• _How to complete this task_:
Identify every line in the records below that contains the word "Prop", and copy each of those lines.

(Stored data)
● ● ● ● ● ● ●

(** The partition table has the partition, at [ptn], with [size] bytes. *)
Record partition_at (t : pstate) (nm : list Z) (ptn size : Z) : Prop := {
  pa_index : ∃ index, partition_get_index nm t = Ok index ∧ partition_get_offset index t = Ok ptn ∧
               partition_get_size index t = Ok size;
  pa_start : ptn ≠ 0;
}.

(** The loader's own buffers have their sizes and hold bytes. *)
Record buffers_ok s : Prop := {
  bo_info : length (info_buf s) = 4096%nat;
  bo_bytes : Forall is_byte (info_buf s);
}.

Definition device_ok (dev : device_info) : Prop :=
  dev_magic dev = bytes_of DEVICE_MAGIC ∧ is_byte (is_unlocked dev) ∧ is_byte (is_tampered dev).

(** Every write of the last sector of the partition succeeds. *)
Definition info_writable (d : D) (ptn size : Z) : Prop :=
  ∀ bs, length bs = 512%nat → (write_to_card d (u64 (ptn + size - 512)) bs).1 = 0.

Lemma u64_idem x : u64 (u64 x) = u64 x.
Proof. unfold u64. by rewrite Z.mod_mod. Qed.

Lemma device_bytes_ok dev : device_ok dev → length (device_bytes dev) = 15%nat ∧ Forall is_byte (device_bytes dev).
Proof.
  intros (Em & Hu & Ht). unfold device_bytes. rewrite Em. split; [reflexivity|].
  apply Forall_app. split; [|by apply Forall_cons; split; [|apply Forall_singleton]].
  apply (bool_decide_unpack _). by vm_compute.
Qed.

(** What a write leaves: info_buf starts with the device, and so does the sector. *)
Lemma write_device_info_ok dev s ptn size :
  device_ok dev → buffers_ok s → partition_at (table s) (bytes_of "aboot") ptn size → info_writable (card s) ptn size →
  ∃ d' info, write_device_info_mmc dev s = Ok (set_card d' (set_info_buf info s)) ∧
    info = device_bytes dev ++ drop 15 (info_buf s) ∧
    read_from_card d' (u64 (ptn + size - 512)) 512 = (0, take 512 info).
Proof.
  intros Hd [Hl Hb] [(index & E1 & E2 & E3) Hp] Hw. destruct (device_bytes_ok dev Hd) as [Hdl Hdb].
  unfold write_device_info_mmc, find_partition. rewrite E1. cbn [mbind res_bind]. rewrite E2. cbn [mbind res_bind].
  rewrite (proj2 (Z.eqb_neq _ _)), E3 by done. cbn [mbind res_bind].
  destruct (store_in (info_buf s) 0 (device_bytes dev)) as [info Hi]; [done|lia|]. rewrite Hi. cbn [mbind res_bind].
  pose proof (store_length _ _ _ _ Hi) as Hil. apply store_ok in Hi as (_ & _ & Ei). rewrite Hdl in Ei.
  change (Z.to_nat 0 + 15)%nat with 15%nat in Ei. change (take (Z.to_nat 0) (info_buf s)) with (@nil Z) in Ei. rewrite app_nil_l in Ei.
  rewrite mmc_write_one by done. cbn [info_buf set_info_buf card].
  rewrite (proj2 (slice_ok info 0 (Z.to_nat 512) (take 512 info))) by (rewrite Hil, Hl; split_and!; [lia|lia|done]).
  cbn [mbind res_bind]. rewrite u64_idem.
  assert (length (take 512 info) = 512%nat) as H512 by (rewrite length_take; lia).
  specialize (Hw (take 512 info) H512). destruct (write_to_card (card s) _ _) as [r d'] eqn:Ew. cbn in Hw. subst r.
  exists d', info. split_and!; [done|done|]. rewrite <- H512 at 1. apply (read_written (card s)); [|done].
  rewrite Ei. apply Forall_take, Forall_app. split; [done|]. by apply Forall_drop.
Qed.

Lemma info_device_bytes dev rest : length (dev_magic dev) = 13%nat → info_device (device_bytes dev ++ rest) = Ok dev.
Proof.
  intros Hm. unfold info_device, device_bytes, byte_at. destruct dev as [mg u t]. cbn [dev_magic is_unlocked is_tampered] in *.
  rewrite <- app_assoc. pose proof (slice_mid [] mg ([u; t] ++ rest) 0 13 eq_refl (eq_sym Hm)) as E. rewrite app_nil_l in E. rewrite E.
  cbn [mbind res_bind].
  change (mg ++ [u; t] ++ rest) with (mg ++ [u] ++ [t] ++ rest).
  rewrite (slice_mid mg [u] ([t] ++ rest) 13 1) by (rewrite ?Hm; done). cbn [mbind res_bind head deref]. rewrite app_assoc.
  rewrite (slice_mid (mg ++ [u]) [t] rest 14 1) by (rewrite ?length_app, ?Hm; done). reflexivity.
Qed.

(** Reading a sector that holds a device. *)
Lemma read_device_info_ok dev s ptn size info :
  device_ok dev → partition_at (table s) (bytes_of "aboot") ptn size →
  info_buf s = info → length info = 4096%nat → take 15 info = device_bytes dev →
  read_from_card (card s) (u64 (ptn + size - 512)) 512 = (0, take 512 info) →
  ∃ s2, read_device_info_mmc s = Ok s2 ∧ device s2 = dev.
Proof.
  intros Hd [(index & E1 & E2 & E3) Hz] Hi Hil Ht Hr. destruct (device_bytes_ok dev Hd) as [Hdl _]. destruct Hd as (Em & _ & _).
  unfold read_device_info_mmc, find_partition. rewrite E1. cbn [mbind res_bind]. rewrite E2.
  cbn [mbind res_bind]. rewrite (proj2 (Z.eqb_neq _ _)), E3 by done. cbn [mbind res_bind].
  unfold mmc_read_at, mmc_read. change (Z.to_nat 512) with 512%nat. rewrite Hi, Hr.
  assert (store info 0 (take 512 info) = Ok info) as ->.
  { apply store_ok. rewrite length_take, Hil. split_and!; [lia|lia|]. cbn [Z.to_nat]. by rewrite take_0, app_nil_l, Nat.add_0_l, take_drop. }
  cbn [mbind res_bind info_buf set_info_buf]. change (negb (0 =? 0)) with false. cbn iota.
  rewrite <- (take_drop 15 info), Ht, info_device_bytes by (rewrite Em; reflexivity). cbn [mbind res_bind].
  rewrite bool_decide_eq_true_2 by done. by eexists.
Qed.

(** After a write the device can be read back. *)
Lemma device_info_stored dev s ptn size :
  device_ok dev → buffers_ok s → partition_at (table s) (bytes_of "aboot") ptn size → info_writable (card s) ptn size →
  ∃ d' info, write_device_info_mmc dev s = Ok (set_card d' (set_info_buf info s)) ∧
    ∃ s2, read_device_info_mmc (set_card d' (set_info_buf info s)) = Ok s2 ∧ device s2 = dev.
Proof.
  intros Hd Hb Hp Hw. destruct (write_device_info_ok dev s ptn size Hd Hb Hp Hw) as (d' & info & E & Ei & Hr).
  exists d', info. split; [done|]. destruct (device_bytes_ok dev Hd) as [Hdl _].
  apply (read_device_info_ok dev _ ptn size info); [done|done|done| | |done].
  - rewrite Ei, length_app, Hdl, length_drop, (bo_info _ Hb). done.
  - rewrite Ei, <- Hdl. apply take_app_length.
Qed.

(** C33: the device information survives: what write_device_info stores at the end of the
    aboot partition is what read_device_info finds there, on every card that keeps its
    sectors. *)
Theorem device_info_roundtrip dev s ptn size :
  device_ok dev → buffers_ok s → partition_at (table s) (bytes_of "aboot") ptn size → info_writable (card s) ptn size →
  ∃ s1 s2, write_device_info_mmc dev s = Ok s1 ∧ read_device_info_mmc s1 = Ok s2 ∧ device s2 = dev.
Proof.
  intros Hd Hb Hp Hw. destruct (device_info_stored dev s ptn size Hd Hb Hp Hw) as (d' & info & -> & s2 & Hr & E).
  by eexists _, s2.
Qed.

● ● ● ● ● ● ●

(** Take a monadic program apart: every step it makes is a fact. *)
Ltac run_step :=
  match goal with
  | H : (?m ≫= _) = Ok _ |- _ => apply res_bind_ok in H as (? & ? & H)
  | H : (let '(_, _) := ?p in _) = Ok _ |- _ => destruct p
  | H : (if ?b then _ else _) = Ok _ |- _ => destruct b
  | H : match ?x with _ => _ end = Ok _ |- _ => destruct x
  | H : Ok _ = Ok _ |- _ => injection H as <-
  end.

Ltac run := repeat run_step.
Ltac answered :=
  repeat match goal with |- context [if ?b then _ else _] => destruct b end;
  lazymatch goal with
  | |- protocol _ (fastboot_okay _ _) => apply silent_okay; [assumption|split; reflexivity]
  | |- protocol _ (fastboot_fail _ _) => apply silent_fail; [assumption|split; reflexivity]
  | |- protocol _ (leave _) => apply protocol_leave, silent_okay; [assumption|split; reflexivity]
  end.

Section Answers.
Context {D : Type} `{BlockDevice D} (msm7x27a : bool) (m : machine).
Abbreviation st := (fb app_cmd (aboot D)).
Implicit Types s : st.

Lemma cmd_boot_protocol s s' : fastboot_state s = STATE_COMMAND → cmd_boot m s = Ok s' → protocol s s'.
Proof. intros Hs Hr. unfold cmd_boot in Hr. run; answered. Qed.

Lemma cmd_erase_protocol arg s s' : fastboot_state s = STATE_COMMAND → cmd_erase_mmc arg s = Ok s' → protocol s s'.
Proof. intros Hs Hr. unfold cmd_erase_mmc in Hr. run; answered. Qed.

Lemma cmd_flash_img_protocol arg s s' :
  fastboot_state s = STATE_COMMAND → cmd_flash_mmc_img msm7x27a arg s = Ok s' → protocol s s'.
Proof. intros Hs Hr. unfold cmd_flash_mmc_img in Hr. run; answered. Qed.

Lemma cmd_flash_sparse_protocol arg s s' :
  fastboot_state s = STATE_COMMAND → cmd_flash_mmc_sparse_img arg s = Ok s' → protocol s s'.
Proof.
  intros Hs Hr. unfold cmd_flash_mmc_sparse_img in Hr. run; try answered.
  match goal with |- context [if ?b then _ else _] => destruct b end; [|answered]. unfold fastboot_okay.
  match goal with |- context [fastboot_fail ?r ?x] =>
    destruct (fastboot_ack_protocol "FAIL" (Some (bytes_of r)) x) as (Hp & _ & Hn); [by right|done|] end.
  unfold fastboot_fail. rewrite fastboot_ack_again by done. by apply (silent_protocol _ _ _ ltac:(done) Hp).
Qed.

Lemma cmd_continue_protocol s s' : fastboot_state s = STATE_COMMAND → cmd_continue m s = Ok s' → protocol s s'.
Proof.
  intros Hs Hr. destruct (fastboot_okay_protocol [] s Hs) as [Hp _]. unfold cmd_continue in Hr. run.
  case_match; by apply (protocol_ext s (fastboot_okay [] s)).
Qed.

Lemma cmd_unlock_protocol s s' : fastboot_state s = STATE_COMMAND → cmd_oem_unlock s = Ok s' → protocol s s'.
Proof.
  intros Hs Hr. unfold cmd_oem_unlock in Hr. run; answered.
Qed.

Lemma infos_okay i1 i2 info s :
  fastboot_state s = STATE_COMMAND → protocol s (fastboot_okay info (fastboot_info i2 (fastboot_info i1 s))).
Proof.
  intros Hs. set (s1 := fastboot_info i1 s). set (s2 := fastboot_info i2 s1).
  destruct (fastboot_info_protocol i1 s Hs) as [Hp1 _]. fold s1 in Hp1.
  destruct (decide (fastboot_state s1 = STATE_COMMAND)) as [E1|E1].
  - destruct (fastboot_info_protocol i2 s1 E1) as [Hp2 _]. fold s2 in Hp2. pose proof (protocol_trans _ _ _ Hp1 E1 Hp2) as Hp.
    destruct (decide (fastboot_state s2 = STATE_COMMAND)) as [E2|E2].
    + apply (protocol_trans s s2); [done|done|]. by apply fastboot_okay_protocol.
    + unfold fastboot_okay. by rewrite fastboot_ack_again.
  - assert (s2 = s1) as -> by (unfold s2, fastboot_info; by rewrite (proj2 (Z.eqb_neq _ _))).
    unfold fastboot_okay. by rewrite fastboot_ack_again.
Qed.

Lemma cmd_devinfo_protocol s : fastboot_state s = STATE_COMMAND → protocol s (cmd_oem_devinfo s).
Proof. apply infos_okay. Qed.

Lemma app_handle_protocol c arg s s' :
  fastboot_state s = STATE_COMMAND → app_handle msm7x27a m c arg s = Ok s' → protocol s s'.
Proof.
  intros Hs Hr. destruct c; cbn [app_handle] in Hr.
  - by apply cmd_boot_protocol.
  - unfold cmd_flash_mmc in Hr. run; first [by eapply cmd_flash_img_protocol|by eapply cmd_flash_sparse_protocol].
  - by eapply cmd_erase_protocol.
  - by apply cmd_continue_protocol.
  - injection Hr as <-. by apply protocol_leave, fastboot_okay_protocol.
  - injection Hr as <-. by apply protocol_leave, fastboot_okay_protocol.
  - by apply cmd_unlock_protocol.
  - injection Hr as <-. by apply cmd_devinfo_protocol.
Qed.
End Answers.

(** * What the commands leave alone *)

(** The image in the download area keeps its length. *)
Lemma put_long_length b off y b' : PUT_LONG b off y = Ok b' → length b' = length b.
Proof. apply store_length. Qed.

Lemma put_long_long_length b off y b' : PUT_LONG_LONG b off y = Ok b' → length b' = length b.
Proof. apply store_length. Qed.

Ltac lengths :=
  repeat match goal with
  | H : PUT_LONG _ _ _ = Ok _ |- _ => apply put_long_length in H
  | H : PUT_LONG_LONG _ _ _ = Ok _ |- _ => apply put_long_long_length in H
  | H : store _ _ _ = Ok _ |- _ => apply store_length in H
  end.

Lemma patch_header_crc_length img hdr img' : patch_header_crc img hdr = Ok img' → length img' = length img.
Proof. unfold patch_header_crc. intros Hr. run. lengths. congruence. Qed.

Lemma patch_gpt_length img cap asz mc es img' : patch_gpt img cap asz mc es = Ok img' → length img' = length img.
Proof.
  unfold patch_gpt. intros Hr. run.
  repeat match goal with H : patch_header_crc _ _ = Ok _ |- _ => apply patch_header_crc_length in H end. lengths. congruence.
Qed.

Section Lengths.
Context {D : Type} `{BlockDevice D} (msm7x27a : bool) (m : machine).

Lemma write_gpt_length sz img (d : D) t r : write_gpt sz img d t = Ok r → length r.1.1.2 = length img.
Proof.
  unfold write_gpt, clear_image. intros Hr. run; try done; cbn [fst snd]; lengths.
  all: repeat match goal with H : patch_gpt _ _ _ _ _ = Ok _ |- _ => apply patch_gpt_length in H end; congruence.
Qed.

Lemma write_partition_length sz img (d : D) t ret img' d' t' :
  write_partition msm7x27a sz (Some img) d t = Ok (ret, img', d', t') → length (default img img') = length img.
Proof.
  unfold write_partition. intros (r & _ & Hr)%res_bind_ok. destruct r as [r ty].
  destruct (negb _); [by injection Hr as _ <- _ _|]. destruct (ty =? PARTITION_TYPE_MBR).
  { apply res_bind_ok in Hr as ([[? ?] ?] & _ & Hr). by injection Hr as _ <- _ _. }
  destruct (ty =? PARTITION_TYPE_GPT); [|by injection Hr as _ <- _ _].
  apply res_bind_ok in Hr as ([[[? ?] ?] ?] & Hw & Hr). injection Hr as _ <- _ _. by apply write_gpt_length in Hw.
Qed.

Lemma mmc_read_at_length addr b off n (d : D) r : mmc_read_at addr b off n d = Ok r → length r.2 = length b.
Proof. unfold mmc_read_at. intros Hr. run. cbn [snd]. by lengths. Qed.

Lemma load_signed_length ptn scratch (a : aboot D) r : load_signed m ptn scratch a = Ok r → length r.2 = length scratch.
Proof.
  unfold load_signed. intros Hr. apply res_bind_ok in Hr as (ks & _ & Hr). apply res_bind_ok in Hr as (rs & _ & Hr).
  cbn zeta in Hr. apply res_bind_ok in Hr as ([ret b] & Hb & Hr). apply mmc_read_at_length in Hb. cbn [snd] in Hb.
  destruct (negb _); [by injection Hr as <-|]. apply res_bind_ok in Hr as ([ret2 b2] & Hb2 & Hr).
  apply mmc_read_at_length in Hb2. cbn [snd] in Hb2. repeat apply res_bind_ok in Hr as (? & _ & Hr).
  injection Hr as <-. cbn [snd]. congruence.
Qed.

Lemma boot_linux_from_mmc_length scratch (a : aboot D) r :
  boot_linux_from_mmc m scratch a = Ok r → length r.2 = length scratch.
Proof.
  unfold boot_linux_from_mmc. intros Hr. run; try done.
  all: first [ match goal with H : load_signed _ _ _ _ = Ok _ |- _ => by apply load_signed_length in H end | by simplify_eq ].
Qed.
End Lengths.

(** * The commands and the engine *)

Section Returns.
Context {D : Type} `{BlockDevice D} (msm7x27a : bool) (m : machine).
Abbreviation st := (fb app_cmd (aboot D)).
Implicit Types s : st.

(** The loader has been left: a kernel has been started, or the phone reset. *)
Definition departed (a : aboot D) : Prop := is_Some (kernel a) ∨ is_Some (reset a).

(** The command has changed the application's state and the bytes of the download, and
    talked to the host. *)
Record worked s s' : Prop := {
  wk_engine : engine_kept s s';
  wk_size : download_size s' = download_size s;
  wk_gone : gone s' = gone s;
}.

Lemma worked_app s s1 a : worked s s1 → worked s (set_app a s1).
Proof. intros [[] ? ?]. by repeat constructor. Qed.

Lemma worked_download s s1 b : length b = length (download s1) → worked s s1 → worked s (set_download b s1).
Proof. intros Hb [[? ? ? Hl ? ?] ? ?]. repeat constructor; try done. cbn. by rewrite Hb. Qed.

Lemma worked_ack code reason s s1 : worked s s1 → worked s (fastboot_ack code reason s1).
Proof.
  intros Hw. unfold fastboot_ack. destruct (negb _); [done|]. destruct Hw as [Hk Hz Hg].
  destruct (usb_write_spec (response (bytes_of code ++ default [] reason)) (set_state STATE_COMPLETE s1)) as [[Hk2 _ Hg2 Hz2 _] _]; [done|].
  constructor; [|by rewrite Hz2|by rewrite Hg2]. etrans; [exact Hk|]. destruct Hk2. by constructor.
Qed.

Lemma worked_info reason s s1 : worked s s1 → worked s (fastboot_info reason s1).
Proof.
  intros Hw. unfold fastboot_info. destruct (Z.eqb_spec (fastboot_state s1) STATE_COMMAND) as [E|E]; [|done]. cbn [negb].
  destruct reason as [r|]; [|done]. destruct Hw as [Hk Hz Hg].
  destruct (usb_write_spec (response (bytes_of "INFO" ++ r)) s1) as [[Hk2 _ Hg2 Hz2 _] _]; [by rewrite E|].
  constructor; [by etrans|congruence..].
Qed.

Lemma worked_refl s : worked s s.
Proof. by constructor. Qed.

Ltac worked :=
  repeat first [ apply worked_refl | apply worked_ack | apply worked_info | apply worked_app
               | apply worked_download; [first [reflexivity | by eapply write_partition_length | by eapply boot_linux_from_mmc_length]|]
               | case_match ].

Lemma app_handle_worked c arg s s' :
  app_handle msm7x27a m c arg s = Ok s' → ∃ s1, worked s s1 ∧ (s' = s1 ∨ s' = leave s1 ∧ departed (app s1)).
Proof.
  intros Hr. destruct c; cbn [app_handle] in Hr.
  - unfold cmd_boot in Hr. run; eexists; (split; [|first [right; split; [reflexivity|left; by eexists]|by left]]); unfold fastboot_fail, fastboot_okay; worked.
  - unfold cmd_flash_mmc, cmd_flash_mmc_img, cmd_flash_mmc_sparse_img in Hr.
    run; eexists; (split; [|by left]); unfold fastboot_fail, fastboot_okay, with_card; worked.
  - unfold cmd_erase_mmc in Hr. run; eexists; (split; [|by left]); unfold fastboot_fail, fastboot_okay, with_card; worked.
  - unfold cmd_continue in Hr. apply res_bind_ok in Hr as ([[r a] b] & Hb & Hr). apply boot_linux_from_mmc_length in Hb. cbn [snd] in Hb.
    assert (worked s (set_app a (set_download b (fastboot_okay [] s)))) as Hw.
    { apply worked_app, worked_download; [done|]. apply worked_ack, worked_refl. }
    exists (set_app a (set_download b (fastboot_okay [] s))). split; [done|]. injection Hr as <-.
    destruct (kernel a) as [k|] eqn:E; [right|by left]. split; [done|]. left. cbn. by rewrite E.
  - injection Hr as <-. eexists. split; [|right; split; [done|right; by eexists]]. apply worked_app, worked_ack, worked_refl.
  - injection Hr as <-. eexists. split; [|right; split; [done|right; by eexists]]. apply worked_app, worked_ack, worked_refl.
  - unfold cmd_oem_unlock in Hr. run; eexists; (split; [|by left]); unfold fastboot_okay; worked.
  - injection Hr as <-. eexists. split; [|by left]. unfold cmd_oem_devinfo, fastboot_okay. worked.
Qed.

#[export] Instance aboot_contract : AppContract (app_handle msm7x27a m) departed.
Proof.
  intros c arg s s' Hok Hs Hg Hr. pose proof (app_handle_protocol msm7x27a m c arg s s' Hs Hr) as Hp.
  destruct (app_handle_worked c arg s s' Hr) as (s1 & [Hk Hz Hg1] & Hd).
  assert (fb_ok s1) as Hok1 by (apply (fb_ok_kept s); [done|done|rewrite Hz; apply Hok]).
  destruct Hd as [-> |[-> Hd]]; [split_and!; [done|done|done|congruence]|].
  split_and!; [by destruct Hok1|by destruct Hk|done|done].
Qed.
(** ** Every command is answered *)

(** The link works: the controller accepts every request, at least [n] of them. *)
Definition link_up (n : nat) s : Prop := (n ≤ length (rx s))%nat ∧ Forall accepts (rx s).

● ● ● ● ● ● ●

• _Response area_:
Record partition_at (t : pstate) (nm : list Z) (ptn size : Z) : Prop := {
Record buffers_ok s : Prop := {
Definition device_ok (dev : device_info) : Prop :=
Definition info_writable (d : D) (ptn size : Z) : Prop :=
Definition departed (a : aboot D) : Prop := is_Some (kernel a) ∨ is_Some (reset a).
Record worked s s' : Prop := {
Definition link_up (n : nat) s : Prop := (n ≤ length (rx s))%nat ∧ Forall accepts (rx s).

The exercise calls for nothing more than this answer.